On était à la veille de la discussion de l'adresse. Comprenant qu'au premier jour la majorité ne serait plus avec eux, les ministres supputèrent les voix dont ils pouvaient disposer et présentèrent au roi le résultat de leur calcul. Charles X en fut effrayé, et il fut décidé qu'une démarche serait faite près de Chateaubriand pour lui demander de donner son appui au cabinet, en acceptant le ministère de la marine, laissé vacant par la retraite de M. de Chabrol. Mgr Feutrier, évêque de Beauvais, devait remplacer Mgr de Frayssinous. Mais je dois ici laisser la parole à un témoin particulièrement bien informé. M. Hyde de Neuville:

Quoique la marine, dit-il, ne fût certes point un poste secondaire, néanmoins j'envisageai qu'il ne pouvait convenir à M. de Chateaubriand qu'en y ajoutant la présidence du Conseil. Par suite, je ne voulus pas me mêler aux différentes démarches tentées près de lui, persuadé qu'une secrète irritation que j'avais cru remarquer ne disparaîtrait qu'en face d'une proposition catégorique qui lui prouverait que son admission avait été pleinement consentie par le roi. Mais un mot ambigu, comme tout ce qu'écrivait Laborie avec son écriture illisible, me donna l'espoir que mon idée avait cours parmi les projets mis en avant. Je crus à un succès presque certain, et je me rendis chez Chateaubriand pour vaincre, s'il le fallait, une dernière résistance.
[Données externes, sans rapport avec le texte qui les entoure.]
(** The rest of the transaction, once the proposal row is in. *)
Lemma submit_children i cur u t m :
  proposal_problem i d (u 0%nat) = None -> bpchar 3 (si_Currency i) = Some cur ->
  proposal_check (proposals d) (new_proposal (u 0%nat) cur (proposal_of "" i)) = None ->
  drawn ev (Draw t u) -> (forall j, u j = gen_uuid ev (S m + j)) ->
  wp (for_each (si_Milestones i) (fun x => InsertMilestone (u 0%nat) (milestone_of x)) ;;;
      for_each (si_Answers i) (fun a => InsertAnswer (u 0%nat) (answer_of_input a)) ;;;
      Enqueue (submitted_event (u 0%nat) i) ;;; commit ;;; ret (proposal_of (u 0%nat) i))
    ev (World d (Live t (put proposals_t (proposals d ++ [new_proposal (u 0%nat) cur (proposal_of "" i)]) d)) (S (S m)))
    (fun r w => ended (ends_as (tx_spec i d)) r (World (committed w) NoTx (tick w))).
Proof.
  intros HP CUR CK HD Hu. set (row := new_proposal (u 0%nat) cur (proposal_of "" i)) in *.
  set (v := put proposals_t (proposals d ++ [row]) d).
  assert (find_proposal (u 0%nat) v = Some row) as Hrow.
  { unfold find_proposal. cbn [proposals v put proposals_t]. apply proposal_check_new in CK as [CKn _].
    change (p_ID row) with (u 0%nat) in CKn.
    rewrite find_key_app, (proj2 find_key_None CKn). cbn. unfold has_key. cbn. by rewrite String.eqb_refl. }
  assert (forall e w, committed w = d -> children_problem i d u = Some e ->
    ended (ends_as (tx_spec i d)) (Err (Db e)) (World (committed w) NoTx (tick w))) as Hbad.
  { intros e w -> CP. split; [done|]. left. apply (settles_err _ _ _ (Draw t u)); [done|].
    unfold tx_spec. cbn [ids]. by rewrite HP, CP. }
  assert (forall w, committed w = d -> ~ calm ev ->
    ended (ends_as (tx_spec i d)) (Err (Db Driver)) (World (committed w) NoTx (tick w))) as Hdrv.
  { intros w -> NC. split; [done|]. left. by apply settles_failed. }
  unfold children_problem in Hbad.
  apply wp_bind, wp_insert_proposal_milestones with (u := fun k => u (S k)) (k := row); [done| |done| |].
  - intros j. rewrite Hu. f_equal. lia.
  - intros e w Hw CP. apply Hbad; [done|]. unfold v in CP. cbn [proposal_milestones put proposals_t] in CP.
    by rewrite CP.
  - intros HM. cbn [v proposal_milestones put proposals_t] in HM. rewrite HM in Hbad.
    apply wp_bind, wp_insert_answers with (u := answer_ids i u) (k := row); [done| |done| |].
    { intros j. unfold answer_ids. rewrite Hu. f_equal. lia. }
    { intros e w Hw CP. by apply Hbad. }
    intros m' HA. wp_step. wp_step; [by apply Hdrv|].
    change (answers_problem (u 0%nat) (answer_ids i u) (si_Answers i) (proposal_answers d) = None) in HA.
    assert (tx_spec i d (Draw t u) = inl (proposal_of (u 0%nat) i, submitted i u t d)) as HS.
    { unfold tx_spec, children_problem. cbn [ids began]. rewrite HP, HM.
      by rewrite HA. }
    assert (default "" (bpchar 3 (si_Currency i)) = cur) as Hcur by by rewrite CUR.
    unfold submitted in HS. rewrite Hcur in HS.
    repeat wp_step; try discriminate; [| |by apply Hdrv]; (split; [done|]); left.
    + by apply (settles_ok _ _ _ (Draw t u)).
    + by apply (settles_lost _ _ _ (Draw t u) (proposal_of (u 0%nat) i)).
Qed.

Lemma submit_tx_meets i m :
  wp (submit_tx i) ev (World d NoTx m) (ended (ends_as (tx_spec i d))).
Proof.
  unfold submit_tx. wp_step; [split; [done|]; left; by apply settles_failed|].
  set (t := clock ev m). set (u := fun j => gen_uuid ev (S m + j)).
  assert (u 0%nat = gen_uuid ev (S m)) as Hu0 by (unfold u; by rewrite Nat.add_0_r).
  assert (drawn ev (Draw t u)) as HD by (split; [by exists m|intros j; by eexists]).
  set (K := fun r => match r : res proposal_err string with Ok id => _ | Err e => _ end).
  set (Q := fun (r : res proposal_err Proposal) (w : world proposal_db) =>
    ended (ends_as (tx_spec i d)) r (World (committed w) NoTx (tick w))).
  assert (forall e w, committed w = d -> proposal_problem i d (gen_uuid ev (S m)) = Some e ->
    wp (K (Err (Db e))) ev w Q) as Hbad.
  { intros e w Hw HP. unfold K.
    assert (Q (Err (if isUniqueViolation (Db e) then Dom ErrDuplicateProposal else Db e)) w) as HQ.
    { split; [done|]. cbn [committed]. rewrite Hw. left. apply (settles_err _ _ _ (Draw t u)); [done|].
      unfold tx_spec. cbn [ids]. by rewrite Hu0, HP. }
    by destruct (isUniqueViolation (Db e)); apply wp_throw. }
  wp_step. apply wp_attempt. unfold InsertProposal, proposal_problem in *.
  cbn [proposal_of p_EstimatedDurationDays p_ConnectsSpent].
  wp_step; [wp_step; by apply Hbad|]. apply wp_bind, wp_exec.
  { intros NC. unfold K. destruct (isUniqueViolation (Db Driver)) eqn:UV; wp_step; (split; [done|]);
      [by right|left; by apply settles_failed]. }
  unfold insert_proposal, insert_row. cbn [proposal_of p_Currency p_ProjectID rows proposals_t fresh].
  fold (proposal_of "" i). destruct (bpchar 3 (si_Currency i)) as [cur|] eqn:CUR; [|by apply Hbad].
  destruct (first_violation _) as [e|] eqn:CK; [by apply Hbad|].
  wp_step. cbn [new_proposal p_ID]. rewrite <- Hu0 in *.
  apply (submit_children i cur u t m); try done.
  - unfold proposal_problem. by rewrite Heqb, CUR, CK.
  - apply first_violation_None in CK. by inversion CK.
Qed.

Lemma submit_proposal_meets i :
  wp (SubmitProposal i) ev (rest d n) (ended (ends_as (submit_spec i d))).
Proof.
  unfold SubmitProposal, submit_spec, rest. destruct (si_BidAmountCents i <=? 0).
  - apply wp_throw. split; [done|]. left.
    apply (settles_err _ _ _ (Draw (clock ev 0) (gen_uuid ev))); [|done].
    split; [by eexists|intros j; by eexists].
  - apply submit_tx_meets.
Qed.
End Meets.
La soirée était avancée, et je le trouvai retiré dans son appartement. On m'annonça; il vint à moi avec cet œil brillant et ce front dégagé des nuages qui le couvraient depuis quelque temps.

—Eh bien, me dit-il, la marine, est-ce fait?

—Je vous le demande, répondis-je, ce serait le plus cher de mes vœux.

Cette réponse, qui mit entre nous un moment de silence, fut rompue par de bonnes et chaleureuses paroles de mon interlocuteur.

Quel ne fut pas mon étonnement lorsqu'il me dit qu'il avait refusé positivement le poste qui lui avait été offert et m'avait désigné pour le remplir! «Chose acceptée et qui vous sera communiquée demain», ajouta-t-il.

«Réfléchissez, je vous en conjure, lui dis-je, que mon entrée au ministère ne le consolidera en aucune façon. Nous perdons en ce moment la seule chance possible de sauver le ministère et peut-être la couronne. Vous savez bien d'ailleurs que ce ne sont pas ceux qui montent à l'assaut qui plantent le drapeau au jour de la victoire. Laissons un nom comme le vôtre lui donner le baptême de la popularité.»

Rien ne put persuader mon illustre ami, et je rentrai chez moi fort troublé, n'ayant jamais songé à être appelé à ce périlleux devoir, dont les dangers dépassent les honneurs, quand on les envisage au point de vue de la responsabilité.[430]